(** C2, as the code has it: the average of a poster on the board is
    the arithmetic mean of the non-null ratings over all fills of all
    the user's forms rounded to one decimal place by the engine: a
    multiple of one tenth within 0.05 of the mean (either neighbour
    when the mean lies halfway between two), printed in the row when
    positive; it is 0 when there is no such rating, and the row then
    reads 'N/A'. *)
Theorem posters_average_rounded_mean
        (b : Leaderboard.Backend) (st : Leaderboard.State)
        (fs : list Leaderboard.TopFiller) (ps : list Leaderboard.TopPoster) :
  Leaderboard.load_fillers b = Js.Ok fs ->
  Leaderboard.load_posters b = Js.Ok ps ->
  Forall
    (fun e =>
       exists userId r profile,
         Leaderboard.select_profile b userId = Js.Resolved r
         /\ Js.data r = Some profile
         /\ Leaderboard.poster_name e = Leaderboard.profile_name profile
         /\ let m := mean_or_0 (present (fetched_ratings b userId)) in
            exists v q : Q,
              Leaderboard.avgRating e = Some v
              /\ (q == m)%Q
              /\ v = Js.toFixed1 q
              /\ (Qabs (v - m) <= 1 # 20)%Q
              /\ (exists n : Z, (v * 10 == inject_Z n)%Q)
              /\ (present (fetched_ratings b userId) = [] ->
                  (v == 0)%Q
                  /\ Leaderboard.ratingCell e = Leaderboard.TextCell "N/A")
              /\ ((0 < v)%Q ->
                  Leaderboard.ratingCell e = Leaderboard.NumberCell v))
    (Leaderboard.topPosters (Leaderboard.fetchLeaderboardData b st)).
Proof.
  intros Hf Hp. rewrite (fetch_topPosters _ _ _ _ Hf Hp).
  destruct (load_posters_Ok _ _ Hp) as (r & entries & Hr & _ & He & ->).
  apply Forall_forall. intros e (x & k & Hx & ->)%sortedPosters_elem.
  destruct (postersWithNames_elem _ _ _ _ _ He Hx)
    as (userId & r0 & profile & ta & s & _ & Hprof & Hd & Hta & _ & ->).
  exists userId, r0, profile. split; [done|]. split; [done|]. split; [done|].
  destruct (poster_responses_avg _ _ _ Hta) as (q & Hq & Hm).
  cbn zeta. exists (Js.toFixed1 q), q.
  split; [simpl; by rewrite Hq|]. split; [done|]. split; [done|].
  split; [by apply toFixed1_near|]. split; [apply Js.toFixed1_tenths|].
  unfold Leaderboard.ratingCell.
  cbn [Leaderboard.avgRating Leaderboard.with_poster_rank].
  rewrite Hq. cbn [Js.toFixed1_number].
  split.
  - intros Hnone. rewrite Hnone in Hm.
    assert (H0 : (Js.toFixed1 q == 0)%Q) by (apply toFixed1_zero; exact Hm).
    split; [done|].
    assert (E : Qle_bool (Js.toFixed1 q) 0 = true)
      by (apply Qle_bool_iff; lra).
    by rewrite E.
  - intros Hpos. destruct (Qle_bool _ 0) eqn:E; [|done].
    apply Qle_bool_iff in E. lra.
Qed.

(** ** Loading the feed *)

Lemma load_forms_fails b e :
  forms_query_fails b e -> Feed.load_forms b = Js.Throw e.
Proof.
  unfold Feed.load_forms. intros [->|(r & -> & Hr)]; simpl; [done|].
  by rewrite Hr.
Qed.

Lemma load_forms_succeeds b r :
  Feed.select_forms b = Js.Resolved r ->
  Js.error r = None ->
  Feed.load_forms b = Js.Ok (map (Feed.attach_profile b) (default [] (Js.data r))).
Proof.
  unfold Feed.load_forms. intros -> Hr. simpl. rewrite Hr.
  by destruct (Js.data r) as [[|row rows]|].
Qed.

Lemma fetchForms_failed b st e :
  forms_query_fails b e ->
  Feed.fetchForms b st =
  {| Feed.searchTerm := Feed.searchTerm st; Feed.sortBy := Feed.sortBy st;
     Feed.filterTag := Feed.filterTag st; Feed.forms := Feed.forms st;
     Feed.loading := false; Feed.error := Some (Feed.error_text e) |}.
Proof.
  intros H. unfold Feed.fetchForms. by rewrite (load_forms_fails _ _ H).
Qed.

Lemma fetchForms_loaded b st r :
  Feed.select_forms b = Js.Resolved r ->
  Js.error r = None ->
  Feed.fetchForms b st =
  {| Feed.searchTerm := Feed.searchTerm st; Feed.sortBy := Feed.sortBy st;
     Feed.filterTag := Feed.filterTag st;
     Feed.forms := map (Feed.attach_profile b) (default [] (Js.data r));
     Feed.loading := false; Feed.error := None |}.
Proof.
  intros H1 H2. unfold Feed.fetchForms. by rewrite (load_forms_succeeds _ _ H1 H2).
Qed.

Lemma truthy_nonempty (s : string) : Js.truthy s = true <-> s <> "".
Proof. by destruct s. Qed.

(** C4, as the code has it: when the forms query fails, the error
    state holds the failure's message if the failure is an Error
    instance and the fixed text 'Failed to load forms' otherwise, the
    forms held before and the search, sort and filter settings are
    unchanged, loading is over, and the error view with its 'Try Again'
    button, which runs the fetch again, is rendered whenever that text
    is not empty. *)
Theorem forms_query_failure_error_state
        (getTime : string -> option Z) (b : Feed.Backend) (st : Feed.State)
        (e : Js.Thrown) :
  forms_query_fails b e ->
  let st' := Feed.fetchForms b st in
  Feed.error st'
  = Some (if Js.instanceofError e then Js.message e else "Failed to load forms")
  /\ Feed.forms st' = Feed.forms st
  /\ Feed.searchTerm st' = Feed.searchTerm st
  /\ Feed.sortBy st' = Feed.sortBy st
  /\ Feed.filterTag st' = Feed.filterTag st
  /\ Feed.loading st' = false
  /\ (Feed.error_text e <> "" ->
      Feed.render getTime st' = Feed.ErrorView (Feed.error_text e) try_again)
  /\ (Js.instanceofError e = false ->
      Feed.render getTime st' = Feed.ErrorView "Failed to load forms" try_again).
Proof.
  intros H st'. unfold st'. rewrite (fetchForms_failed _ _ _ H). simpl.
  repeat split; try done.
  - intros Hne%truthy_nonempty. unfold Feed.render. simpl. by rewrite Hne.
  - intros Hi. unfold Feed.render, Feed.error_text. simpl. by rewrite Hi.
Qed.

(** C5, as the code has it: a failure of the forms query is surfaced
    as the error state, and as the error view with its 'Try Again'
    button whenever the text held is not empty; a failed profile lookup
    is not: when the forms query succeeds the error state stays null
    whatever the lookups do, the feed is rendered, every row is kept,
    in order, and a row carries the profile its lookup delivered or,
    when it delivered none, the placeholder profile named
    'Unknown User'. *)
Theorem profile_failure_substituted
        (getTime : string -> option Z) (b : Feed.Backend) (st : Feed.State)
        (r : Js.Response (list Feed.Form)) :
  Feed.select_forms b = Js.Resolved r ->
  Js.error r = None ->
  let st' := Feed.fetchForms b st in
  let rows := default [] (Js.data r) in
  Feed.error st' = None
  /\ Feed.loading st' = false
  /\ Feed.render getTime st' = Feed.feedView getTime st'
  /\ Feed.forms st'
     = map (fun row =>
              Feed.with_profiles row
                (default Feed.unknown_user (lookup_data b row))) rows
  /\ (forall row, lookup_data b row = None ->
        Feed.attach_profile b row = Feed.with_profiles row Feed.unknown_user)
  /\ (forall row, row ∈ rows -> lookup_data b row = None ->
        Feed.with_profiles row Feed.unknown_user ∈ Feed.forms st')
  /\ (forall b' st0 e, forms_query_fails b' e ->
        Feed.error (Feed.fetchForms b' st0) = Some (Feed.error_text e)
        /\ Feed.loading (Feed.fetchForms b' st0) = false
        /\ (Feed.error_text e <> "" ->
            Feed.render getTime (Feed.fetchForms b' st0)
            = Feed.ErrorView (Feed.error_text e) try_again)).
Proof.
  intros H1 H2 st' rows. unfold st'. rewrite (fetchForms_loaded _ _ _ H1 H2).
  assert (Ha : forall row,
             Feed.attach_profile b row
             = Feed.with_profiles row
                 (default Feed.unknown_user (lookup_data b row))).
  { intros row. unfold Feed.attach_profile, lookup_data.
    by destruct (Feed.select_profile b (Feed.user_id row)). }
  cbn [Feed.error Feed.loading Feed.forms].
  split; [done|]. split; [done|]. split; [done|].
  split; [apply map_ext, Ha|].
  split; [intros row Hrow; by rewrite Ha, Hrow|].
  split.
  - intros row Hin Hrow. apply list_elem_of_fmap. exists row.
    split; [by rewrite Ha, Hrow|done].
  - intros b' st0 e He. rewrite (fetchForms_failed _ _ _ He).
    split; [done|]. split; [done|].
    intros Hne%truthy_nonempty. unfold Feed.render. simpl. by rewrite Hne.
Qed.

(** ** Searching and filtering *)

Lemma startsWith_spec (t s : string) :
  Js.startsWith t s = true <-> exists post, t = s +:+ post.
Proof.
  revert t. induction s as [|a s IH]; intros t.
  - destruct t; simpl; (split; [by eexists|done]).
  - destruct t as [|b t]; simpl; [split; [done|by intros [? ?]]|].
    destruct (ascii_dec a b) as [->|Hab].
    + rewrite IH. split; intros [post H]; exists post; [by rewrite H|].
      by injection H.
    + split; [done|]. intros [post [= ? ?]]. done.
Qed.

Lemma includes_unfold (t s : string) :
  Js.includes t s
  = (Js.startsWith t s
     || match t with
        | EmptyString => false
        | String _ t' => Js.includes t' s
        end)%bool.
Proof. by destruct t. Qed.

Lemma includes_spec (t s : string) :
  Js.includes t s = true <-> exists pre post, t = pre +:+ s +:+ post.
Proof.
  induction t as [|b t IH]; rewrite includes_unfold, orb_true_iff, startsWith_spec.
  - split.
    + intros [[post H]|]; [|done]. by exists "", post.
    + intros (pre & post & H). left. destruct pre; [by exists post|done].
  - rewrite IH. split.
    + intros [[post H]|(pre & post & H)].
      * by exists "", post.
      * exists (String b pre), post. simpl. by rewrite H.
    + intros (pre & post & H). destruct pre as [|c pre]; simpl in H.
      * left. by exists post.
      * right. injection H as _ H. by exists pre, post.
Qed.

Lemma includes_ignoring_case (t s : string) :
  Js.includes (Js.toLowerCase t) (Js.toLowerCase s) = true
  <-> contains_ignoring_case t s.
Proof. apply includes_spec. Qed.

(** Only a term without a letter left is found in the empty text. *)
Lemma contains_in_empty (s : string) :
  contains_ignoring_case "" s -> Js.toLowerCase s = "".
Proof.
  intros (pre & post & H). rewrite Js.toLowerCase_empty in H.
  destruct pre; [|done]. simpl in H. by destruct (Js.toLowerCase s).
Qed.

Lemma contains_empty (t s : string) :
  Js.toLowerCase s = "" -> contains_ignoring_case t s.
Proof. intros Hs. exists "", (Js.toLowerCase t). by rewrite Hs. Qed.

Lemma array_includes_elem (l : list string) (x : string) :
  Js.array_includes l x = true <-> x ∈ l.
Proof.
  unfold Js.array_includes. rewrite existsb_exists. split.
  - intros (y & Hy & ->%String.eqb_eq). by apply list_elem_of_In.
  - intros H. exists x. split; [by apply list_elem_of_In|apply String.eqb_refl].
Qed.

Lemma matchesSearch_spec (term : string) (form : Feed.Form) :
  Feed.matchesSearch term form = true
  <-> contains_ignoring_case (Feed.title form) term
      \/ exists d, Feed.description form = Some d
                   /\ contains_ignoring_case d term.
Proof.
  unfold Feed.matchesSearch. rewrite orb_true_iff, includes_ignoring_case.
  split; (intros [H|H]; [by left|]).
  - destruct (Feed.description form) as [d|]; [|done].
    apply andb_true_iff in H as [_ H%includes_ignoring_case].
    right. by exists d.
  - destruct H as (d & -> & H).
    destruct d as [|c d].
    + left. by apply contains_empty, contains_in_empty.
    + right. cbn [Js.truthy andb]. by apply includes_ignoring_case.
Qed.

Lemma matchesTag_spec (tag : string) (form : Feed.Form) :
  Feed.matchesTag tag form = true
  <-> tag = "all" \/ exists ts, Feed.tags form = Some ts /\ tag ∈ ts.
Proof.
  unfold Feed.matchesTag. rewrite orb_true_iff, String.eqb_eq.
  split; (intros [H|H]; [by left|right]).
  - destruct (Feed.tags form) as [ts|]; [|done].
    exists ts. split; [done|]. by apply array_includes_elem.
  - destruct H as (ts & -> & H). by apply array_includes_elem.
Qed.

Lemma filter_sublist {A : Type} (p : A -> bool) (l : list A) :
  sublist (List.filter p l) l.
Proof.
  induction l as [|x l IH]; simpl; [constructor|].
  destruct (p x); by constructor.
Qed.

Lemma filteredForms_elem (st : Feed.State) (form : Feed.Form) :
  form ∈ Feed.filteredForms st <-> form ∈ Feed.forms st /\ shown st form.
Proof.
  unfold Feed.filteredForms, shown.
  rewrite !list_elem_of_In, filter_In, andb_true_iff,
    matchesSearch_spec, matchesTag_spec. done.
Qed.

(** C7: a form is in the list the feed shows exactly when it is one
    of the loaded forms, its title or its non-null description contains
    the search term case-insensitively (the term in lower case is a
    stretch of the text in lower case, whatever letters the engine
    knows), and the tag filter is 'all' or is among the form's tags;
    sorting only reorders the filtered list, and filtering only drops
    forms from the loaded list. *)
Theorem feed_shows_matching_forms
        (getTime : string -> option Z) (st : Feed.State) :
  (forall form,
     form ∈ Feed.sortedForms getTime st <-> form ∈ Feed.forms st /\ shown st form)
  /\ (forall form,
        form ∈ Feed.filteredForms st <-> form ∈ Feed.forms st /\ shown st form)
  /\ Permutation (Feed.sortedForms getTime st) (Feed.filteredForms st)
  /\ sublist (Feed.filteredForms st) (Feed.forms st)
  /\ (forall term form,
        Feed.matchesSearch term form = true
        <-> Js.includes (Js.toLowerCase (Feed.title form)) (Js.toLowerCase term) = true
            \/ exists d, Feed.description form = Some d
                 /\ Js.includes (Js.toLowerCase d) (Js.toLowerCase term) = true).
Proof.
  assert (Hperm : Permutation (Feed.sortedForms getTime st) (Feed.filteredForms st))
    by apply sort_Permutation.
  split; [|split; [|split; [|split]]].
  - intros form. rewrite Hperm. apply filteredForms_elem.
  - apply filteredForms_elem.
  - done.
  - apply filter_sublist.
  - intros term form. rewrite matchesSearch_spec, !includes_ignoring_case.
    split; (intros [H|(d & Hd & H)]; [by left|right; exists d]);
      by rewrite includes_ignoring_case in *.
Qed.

══════════════════════════════

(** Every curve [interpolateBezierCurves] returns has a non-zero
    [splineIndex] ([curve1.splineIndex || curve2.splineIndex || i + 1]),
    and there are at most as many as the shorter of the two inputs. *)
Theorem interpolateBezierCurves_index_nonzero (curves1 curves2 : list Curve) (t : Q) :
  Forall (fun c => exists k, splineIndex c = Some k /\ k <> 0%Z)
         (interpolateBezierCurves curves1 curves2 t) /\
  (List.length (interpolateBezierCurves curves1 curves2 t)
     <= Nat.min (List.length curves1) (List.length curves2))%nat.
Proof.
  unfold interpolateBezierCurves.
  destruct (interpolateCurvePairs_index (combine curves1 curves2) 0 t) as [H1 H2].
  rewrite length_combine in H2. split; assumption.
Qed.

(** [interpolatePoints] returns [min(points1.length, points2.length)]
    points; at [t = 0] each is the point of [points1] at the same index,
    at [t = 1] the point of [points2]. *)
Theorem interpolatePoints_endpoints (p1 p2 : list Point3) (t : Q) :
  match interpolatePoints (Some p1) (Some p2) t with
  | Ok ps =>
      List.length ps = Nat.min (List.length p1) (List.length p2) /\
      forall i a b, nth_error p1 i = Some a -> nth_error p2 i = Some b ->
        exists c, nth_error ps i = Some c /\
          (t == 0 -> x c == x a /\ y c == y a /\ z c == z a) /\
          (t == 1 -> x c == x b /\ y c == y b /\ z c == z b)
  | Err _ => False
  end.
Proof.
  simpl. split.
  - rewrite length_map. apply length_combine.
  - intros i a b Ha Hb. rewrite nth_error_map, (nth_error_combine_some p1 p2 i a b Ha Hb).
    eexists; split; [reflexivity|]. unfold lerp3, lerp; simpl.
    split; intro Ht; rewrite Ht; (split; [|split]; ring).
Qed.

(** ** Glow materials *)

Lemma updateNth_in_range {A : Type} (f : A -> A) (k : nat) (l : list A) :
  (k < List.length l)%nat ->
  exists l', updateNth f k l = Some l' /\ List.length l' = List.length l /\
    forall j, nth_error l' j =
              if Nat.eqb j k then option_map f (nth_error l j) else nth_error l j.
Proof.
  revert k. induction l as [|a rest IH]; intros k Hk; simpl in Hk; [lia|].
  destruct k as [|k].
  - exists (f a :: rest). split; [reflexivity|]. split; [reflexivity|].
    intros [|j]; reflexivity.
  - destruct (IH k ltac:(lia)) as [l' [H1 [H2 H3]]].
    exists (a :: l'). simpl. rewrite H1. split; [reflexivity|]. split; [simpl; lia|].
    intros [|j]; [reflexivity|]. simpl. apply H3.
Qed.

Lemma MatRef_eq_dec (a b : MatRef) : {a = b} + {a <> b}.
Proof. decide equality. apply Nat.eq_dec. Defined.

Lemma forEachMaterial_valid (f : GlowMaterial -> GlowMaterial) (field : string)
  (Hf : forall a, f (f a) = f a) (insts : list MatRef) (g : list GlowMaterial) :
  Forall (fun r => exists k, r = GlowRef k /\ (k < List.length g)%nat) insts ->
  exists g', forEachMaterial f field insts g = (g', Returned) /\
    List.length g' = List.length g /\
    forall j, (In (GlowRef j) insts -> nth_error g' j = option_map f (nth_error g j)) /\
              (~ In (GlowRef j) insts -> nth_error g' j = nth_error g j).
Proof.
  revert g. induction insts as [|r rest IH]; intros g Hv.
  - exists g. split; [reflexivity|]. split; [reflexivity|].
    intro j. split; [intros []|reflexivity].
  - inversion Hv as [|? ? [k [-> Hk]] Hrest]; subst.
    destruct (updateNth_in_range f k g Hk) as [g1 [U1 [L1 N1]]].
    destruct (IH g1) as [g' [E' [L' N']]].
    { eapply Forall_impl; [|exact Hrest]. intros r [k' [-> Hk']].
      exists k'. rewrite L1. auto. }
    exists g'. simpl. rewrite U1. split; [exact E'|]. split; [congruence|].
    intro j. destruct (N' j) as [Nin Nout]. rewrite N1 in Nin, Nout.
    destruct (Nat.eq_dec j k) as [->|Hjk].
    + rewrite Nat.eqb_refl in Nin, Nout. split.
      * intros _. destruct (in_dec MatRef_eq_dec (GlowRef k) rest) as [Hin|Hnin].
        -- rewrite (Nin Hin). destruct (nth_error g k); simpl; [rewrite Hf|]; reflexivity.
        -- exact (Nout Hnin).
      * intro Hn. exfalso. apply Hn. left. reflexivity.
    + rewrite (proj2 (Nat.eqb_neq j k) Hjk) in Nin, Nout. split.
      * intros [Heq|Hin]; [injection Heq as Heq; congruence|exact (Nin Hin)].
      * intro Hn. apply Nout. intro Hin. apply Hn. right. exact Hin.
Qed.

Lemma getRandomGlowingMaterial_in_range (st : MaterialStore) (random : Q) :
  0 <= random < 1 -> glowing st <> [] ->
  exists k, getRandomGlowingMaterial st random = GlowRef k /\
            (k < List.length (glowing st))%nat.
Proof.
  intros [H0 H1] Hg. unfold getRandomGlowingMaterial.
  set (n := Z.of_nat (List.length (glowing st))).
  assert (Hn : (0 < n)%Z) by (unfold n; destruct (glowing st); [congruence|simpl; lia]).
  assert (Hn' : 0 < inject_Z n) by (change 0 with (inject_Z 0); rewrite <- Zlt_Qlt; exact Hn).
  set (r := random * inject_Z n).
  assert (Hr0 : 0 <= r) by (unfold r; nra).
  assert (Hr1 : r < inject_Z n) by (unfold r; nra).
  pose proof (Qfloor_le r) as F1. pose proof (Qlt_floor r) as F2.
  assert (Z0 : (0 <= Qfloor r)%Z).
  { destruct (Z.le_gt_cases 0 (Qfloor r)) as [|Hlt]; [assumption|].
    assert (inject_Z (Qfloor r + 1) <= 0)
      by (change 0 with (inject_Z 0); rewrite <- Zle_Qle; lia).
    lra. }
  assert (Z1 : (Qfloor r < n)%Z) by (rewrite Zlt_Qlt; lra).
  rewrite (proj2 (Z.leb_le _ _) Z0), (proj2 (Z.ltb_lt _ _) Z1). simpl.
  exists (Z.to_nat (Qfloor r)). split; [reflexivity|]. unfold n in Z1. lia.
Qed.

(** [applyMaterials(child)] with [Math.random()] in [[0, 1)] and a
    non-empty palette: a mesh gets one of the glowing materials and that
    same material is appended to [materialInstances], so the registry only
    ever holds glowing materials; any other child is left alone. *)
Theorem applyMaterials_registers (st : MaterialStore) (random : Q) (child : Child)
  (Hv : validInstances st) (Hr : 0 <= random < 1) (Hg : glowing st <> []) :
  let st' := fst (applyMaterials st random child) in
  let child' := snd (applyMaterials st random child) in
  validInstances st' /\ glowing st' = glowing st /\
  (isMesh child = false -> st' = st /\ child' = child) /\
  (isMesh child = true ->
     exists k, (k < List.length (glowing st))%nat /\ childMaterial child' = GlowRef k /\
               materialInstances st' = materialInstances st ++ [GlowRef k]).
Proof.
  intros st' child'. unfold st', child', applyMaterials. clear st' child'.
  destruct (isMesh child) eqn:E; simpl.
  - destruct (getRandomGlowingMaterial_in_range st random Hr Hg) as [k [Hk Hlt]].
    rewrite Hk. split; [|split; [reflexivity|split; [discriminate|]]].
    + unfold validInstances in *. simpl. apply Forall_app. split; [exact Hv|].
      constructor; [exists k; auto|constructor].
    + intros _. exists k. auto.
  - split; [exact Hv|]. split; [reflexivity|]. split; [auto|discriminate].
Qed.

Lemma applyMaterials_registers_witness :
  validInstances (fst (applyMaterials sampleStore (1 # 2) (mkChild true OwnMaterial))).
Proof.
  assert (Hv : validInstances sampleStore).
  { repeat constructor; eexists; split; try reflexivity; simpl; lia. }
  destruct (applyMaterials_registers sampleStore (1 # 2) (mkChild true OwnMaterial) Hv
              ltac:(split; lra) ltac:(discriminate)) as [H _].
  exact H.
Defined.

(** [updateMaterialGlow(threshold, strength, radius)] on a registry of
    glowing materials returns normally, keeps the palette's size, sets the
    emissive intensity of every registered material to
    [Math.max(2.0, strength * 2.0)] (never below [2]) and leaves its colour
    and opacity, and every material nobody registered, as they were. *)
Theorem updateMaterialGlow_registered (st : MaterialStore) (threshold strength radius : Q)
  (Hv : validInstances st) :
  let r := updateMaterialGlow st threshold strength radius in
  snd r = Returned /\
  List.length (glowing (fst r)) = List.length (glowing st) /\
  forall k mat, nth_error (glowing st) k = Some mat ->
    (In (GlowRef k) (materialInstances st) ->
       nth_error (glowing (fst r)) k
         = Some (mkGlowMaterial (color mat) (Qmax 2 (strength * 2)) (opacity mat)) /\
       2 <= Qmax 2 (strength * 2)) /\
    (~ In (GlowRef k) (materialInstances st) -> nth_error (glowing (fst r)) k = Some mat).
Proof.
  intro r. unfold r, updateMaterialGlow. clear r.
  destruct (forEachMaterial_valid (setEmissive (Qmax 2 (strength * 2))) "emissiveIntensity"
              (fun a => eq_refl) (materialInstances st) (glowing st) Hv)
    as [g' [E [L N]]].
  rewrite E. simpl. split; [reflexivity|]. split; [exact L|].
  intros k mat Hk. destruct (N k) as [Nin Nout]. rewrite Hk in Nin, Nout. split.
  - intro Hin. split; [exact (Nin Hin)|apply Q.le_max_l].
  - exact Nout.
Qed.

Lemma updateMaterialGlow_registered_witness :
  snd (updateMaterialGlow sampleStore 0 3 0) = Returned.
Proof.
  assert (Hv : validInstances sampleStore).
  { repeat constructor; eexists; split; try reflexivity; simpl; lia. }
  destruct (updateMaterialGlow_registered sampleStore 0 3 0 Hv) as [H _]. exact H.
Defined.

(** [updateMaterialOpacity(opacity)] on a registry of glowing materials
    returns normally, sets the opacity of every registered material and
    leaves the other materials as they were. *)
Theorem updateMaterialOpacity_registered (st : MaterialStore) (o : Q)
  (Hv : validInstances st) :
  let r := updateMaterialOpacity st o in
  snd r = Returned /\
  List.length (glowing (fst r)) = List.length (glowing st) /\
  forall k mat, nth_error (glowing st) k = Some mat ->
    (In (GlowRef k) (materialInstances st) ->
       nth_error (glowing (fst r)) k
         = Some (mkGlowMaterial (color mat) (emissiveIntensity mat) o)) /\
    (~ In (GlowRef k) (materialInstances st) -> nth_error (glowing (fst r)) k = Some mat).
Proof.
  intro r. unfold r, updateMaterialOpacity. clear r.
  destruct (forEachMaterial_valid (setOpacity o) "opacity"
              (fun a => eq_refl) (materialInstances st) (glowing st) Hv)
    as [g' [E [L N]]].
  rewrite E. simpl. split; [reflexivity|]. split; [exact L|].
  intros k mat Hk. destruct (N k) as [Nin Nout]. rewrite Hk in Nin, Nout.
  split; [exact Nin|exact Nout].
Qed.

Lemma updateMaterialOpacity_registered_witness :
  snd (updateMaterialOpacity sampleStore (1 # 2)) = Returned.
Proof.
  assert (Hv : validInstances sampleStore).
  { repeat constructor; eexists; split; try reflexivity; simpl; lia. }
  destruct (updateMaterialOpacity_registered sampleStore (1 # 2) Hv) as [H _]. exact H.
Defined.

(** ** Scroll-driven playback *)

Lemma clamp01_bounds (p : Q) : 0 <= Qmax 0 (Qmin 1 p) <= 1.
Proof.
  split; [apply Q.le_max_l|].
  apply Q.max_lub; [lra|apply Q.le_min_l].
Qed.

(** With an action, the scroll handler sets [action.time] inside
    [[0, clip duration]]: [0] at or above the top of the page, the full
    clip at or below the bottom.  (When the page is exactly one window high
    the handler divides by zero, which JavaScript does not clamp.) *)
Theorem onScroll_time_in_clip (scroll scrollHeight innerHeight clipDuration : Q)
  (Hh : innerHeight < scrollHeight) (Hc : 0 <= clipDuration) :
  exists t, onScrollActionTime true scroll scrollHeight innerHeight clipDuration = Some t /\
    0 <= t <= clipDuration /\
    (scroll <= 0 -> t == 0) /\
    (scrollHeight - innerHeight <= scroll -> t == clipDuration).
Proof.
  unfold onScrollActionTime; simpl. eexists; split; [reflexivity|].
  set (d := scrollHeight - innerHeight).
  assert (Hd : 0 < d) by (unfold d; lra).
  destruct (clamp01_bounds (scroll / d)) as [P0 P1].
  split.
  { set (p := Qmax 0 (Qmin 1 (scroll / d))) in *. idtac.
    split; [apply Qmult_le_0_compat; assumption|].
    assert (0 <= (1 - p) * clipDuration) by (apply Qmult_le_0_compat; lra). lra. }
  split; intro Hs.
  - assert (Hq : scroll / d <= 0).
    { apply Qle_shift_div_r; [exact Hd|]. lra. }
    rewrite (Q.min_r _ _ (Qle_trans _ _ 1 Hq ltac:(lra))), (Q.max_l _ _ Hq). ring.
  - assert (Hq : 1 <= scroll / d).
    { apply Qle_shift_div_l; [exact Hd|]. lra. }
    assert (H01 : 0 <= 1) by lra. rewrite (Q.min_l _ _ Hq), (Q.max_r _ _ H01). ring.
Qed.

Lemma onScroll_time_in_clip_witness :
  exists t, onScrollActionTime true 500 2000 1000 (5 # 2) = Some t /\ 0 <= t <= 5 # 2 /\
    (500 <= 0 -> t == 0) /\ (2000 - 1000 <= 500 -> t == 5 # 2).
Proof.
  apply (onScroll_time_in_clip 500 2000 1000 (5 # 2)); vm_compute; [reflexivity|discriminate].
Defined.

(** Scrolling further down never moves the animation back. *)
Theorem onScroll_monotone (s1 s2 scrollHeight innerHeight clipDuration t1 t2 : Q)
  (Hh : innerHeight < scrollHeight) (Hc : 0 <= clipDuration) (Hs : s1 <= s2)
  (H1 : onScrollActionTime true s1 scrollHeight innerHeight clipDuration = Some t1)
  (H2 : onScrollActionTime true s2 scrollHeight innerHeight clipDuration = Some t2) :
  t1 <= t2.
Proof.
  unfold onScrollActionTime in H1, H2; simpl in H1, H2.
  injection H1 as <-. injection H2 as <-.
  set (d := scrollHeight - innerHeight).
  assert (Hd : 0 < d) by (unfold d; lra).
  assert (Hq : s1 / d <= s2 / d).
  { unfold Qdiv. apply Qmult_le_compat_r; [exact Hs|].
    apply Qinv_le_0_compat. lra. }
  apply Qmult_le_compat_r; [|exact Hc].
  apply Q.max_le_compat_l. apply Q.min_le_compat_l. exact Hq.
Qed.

══════════════════════════════

## [DESCRIPTION OF THE TASK]
Go to the line with "destruct (clamp01_bounds (scroll" in the entries above and repeat every line from there through the line with "apply Qmult_le_compat_r; [|exact Hc].", exactly and with no other text.

## [OUTPUT]
  destruct (clamp01_bounds (scroll / d)) as [P0 P1].
  split.
  { set (p := Qmax 0 (Qmin 1 (scroll / d))) in *. idtac.
    split; [apply Qmult_le_0_compat; assumption|].
    assert (0 <= (1 - p) * clipDuration) by (apply Qmult_le_0_compat; lra). lra. }
  split; intro Hs.
  - assert (Hq : scroll / d <= 0).
    { apply Qle_shift_div_r; [exact Hd|]. lra. }
    rewrite (Q.min_r _ _ (Qle_trans _ _ 1 Hq ltac:(lra))), (Q.max_l _ _ Hq). ring.
  - assert (Hq : 1 <= scroll / d).
    { apply Qle_shift_div_l; [exact Hd|]. lra. }
    assert (H01 : 0 <= 1) by lra. rewrite (Q.min_l _ _ Hq), (Q.max_r _ _ H01). ring.
Qed.

Lemma onScroll_time_in_clip_witness :
  exists t, onScrollActionTime true 500 2000 1000 (5 # 2) = Some t /\ 0 <= t <= 5 # 2 /\
    (500 <= 0 -> t == 0) /\ (2000 - 1000 <= 500 -> t == 5 # 2).
Proof.
  apply (onScroll_time_in_clip 500 2000 1000 (5 # 2)); vm_compute; [reflexivity|discriminate].
Defined.

(** Scrolling further down never moves the animation back. *)
Theorem onScroll_monotone (s1 s2 scrollHeight innerHeight clipDuration t1 t2 : Q)
  (Hh : innerHeight < scrollHeight) (Hc : 0 <= clipDuration) (Hs : s1 <= s2)
  (H1 : onScrollActionTime true s1 scrollHeight innerHeight clipDuration = Some t1)
  (H2 : onScrollActionTime true s2 scrollHeight innerHeight clipDuration = Some t2) :
  t1 <= t2.
Proof.
  unfold onScrollActionTime in H1, H2; simpl in H1, H2.
  injection H1 as <-. injection H2 as <-.
  set (d := scrollHeight - innerHeight).
  assert (Hd : 0 < d) by (unfold d; lra).
  assert (Hq : s1 / d <= s2 / d).
  { unfold Qdiv. apply Qmult_le_compat_r; [exact Hs|].
    apply Qinv_le_0_compat. lra. }
  apply Qmult_le_compat_r; [|exact Hc].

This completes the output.